··· Supplied entries

Lemma contains_spec (sub text : pystr) :
  contains sub text = true ↔ occurs_in sub text.
Proof.
  unfold occurs_in. induction text as [|c text IH]; simpl.
  - rewrite orb_false_r, starts_with_spec. split.
    + intros [rest Hrest]. by exists [], rest.
    + intros (before & after & Heq).
      destruct before; [by exists after | discriminate].
  - rewrite orb_true_iff, starts_with_spec, IH. split.
    + intros [[rest Hrest] | (before & after & ->)].
      * by exists [], rest.
      * by exists (c :: before), after.
    + intros ([|c' before] & after & Heq).
      * left. by exists after.
      * right. injection Heq as -> ->. by exists before, after.
Qed.

Lemma contains_false (sub text : pystr) :
  contains sub text = false ↔ ¬ occurs_in sub text.
Proof. rewrite <- contains_spec. by destruct (contains sub text). Qed.

Lemma occurs_in_fmap (f : N → N) (sub text : pystr) :
  occurs_in sub text → occurs_in (f <$> sub) (f <$> text).
Proof.
  intros (before & after & ->). exists (f <$> before), (f <$> after).
  by rewrite !fmap_app.
Qed.

Lemma occurs_in_trans (a b c : pystr) :
  occurs_in a b → occurs_in b c → occurs_in a c.
Proof.
  intros (p1 & q1 & ->) (p2 & q2 & ->).
  exists (p2 ++ p1), (q1 ++ q2). by rewrite <- !app_assoc.
Qed.


(** ** Merging the filters of the form with the detected ones *)

Section Merge.
Context `{StrLower}.

(** C1 (as the code has it).  Both chat handlers build the merged filters
    with [dict.update]: every key the extractor detects takes the detected
    value, and a filter of the form survives only under a key the
    extractor did not set. *)
Theorem merge_precedence (explicit : filter_dict) (text_lower k : pystr) :
  combined_filters explicit text_lower !! k =
    match detect_filters text_lower !! k with
    | Some detected => Some detected
    | None => explicit !! k
    end.
Proof.
  unfold combined_filters. rewrite lookup_union.
  destruct (detect_filters text_lower !! k), (explicit !! k); reflexivity.
Qed.
(** X12. [onPreview] makes one GET to
    [/workspaces/{workspace_id}/documents/{document_id}/preview] and leaves
    the dialog open and not loading. What the dialog then holds depends on
    the outcome alone and on nothing previewed before: the document when
    the call succeeded, else no document and the error text. The body
    shows the document, or the error text when that is a non-empty string,
    and the no-content line when the error has no text; the title is the
    document's, or the default title when there is none. Closing the
    dialog afterwards gives the initial state back. *)
Theorem onPreview_runs `{JsHost} `{WebHost}
    (workspaceId documentId : string) (p : Preview.State)
    (tr : list Exchange) (res : settled Preview.State) :
  let after (r : settled (Response DocumentPreview.t)) : Preview.State :=
    {| Preview.previewOpen := true;
       Preview.previewLoading := false;
       Preview.previewError :=
         match Api.received r with
         | Fulfilled _ => null
         | Rejected e => WorkspacePage.errToString e
         end;
       Preview.previewData :=
         match Api.received r with
         | Fulfilled data => Some data
         | Rejected _ => None
         end |} in
  (Exec (Preview.onPreview workspaceId documentId p) tr res ↔
   ∃ r, tr = [ {| ex_type := DocumentPreview.t;
                  ex_call :=
                    {| url := Api.apiBaseUrl +:+ "/workspaces/" +:+ workspaceId
                              +:+ "/documents/" +:+ documentId +:+ "/preview";
                       init := {| method := None; headers := Some ∅; body := None |} |};
                  ex_outcome := r |} ]
        ∧ res = Fulfilled (after r))
  ∧ ∀ r,
      Preview.body (after r)
      = match Api.received r with
        | Fulfilled data => Preview.shown_data (Some data)
        | Rejected e =>
            match WorkspacePage.errToString e with
            | val message =>
                if decide (message = "") then Preview.NoContent
                else Preview.ErrorText message
            | undefined | null => Preview.NoContent
            end
        end
      ∧ Preview.dialog_title (after r)
        = match Api.received r with
          | Fulfilled data =>
              if decide (DocumentPreview.title data = "") then "文档预览"
              else DocumentPreview.title data
          | Rejected _ => "文档预览"
          end
      ∧ Preview.onOpenChange false (after r) = Preview.initial.
Proof.
  intros after. split.
  - unfold Preview.onPreview. rewrite Exec_bind_settle.
    unfold ApiMore.getDocumentPreview. setoid_rewrite Exec_get. split.
    + intros (tr1 & tr2 & r0 & -> & (r & -> & ->) & [-> ->]). exists r.
      split; [done|]. subst after. cbv beta. by destruct (Api.received r).
    + intros (r & -> & ->). eexists [_], [], (Api.received r).
      split; [done|]. split; [by exists r|]. split; [done|].
      subst after. cbv beta. by destruct (Api.received r).
  - intros r. subst after. cbv beta. split; [|split; [|done]].
    + unfold Preview.body; cbn. destruct (Api.received r) as [data|e]; [done|].
      destruct (WorkspacePage.errToString e) as [| |message]; [done..|].
      unfold truthy. by destruct (decide (message = "")).
    + unfold Preview.dialog_title, truthy; cbn.
      destruct (Api.received r) as [data|e]; [|done].
      by destruct (decide (DocumentPreview.title data = "")).
Qed.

······

What the exercise asks
Give every entry again, exactly as it reads.

Answer area
Lemma contains_spec (sub text : pystr) :
  contains sub text = true ↔ occurs_in sub text.
Proof.
  unfold occurs_in. induction text as [|c text IH]; simpl.
  - rewrite orb_false_r, starts_with_spec. split.
    + intros [rest Hrest]. by exists [], rest.
    + intros (before & after & Heq).
      destruct before; [by exists after | discriminate].
  - rewrite orb_true_iff, starts_with_spec, IH. split.
    + intros [[rest Hrest] | (before & after & ->)].
      * by exists [], rest.
      * by exists (c :: before), after.
    + intros ([|c' before] & after & Heq).
      * left. by exists after.
      * right. injection Heq as -> ->. by exists before, after.
Qed.

Lemma contains_false (sub text : pystr) :
  contains sub text = false ↔ ¬ occurs_in sub text.
Proof. rewrite <- contains_spec. by destruct (contains sub text). Qed.

Lemma occurs_in_fmap (f : N → N) (sub text : pystr) :
  occurs_in sub text → occurs_in (f <$> sub) (f <$> text).
Proof.
  intros (before & after & ->). exists (f <$> before), (f <$> after).
  by rewrite !fmap_app.
Qed.

Lemma occurs_in_trans (a b c : pystr) :
  occurs_in a b → occurs_in b c → occurs_in a c.
Proof.
  intros (p1 & q1 & ->) (p2 & q2 & ->).
  exists (p2 ++ p1), (q1 ++ q2). by rewrite <- !app_assoc.
Qed.


(** ** Merging the filters of the form with the detected ones *)

Section Merge.
Context `{StrLower}.

(** C1 (as the code has it).  Both chat handlers build the merged filters
    with [dict.update]: every key the extractor detects takes the detected
    value, and a filter of the form survives only under a key the
    extractor did not set. *)
Theorem merge_precedence (explicit : filter_dict) (text_lower k : pystr) :
  combined_filters explicit text_lower !! k =
    match detect_filters text_lower !! k with
    | Some detected => Some detected
    | None => explicit !! k
    end.
Proof.
  unfold combined_filters. rewrite lookup_union.
  destruct (detect_filters text_lower !! k), (explicit !! k); reflexivity.
Qed.
(** X12. [onPreview] makes one GET to
    [/workspaces/{workspace_id}/documents/{document_id}/preview] and leaves
    the dialog open and not loading. What the dialog then holds depends on
    the outcome alone and on nothing previewed before: the document when
    the call succeeded, else no document and the error text. The body
    shows the document, or the error text when that is a non-empty string,
    and the no-content line when the error has no text; the title is the
    document's, or the default title when there is none. Closing the
    dialog afterwards gives the initial state back. *)
Theorem onPreview_runs `{JsHost} `{WebHost}
    (workspaceId documentId : string) (p : Preview.State)
    (tr : list Exchange) (res : settled Preview.State) :
  let after (r : settled (Response DocumentPreview.t)) : Preview.State :=
    {| Preview.previewOpen := true;
       Preview.previewLoading := false;
       Preview.previewError :=
         match Api.received r with
         | Fulfilled _ => null
         | Rejected e => WorkspacePage.errToString e
         end;
       Preview.previewData :=
         match Api.received r with
         | Fulfilled data => Some data
         | Rejected _ => None
         end |} in
  (Exec (Preview.onPreview workspaceId documentId p) tr res ↔
   ∃ r, tr = [ {| ex_type := DocumentPreview.t;
                  ex_call :=
                    {| url := Api.apiBaseUrl +:+ "/workspaces/" +:+ workspaceId
                              +:+ "/documents/" +:+ documentId +:+ "/preview";
                       init := {| method := None; headers := Some ∅; body := None |} |};
                  ex_outcome := r |} ]
        ∧ res = Fulfilled (after r))
  ∧ ∀ r,
      Preview.body (after r)
      = match Api.received r with
        | Fulfilled data => Preview.shown_data (Some data)
        | Rejected e =>
            match WorkspacePage.errToString e with
            | val message =>
                if decide (message = "") then Preview.NoContent
                else Preview.ErrorText message
            | undefined | null => Preview.NoContent
            end
        end
      ∧ Preview.dialog_title (after r)
        = match Api.received r with
          | Fulfilled data =>
              if decide (DocumentPreview.title data = "") then "文档预览"
              else DocumentPreview.title data
          | Rejected _ => "文档预览"
          end
      ∧ Preview.onOpenChange false (after r) = Preview.initial.
Proof.
  intros after. split.
  - unfold Preview.onPreview. rewrite Exec_bind_settle.
    unfold ApiMore.getDocumentPreview. setoid_rewrite Exec_get. split.
    + intros (tr1 & tr2 & r0 & -> & (r & -> & ->) & [-> ->]). exists r.
      split; [done|]. subst after. cbv beta. by destruct (Api.received r).
    + intros (r & -> & ->). eexists [_], [], (Api.received r).
      split; [done|]. split; [by exists r|]. split; [done|].
      subst after. cbv beta. by destruct (Api.received r).
  - intros r. subst after. cbv beta. split; [|split; [|done]].
    + unfold Preview.body; cbn. destruct (Api.received r) as [data|e]; [done|].
      destruct (WorkspacePage.errToString e) as [| |message]; [done..|].
      unfold truthy. by destruct (decide (message = "")).
    + unfold Preview.dialog_title, truthy; cbn.
      destruct (Api.received r) as [data|e]; [|done].
      by destruct (decide (DocumentPreview.title data = "")).
Qed.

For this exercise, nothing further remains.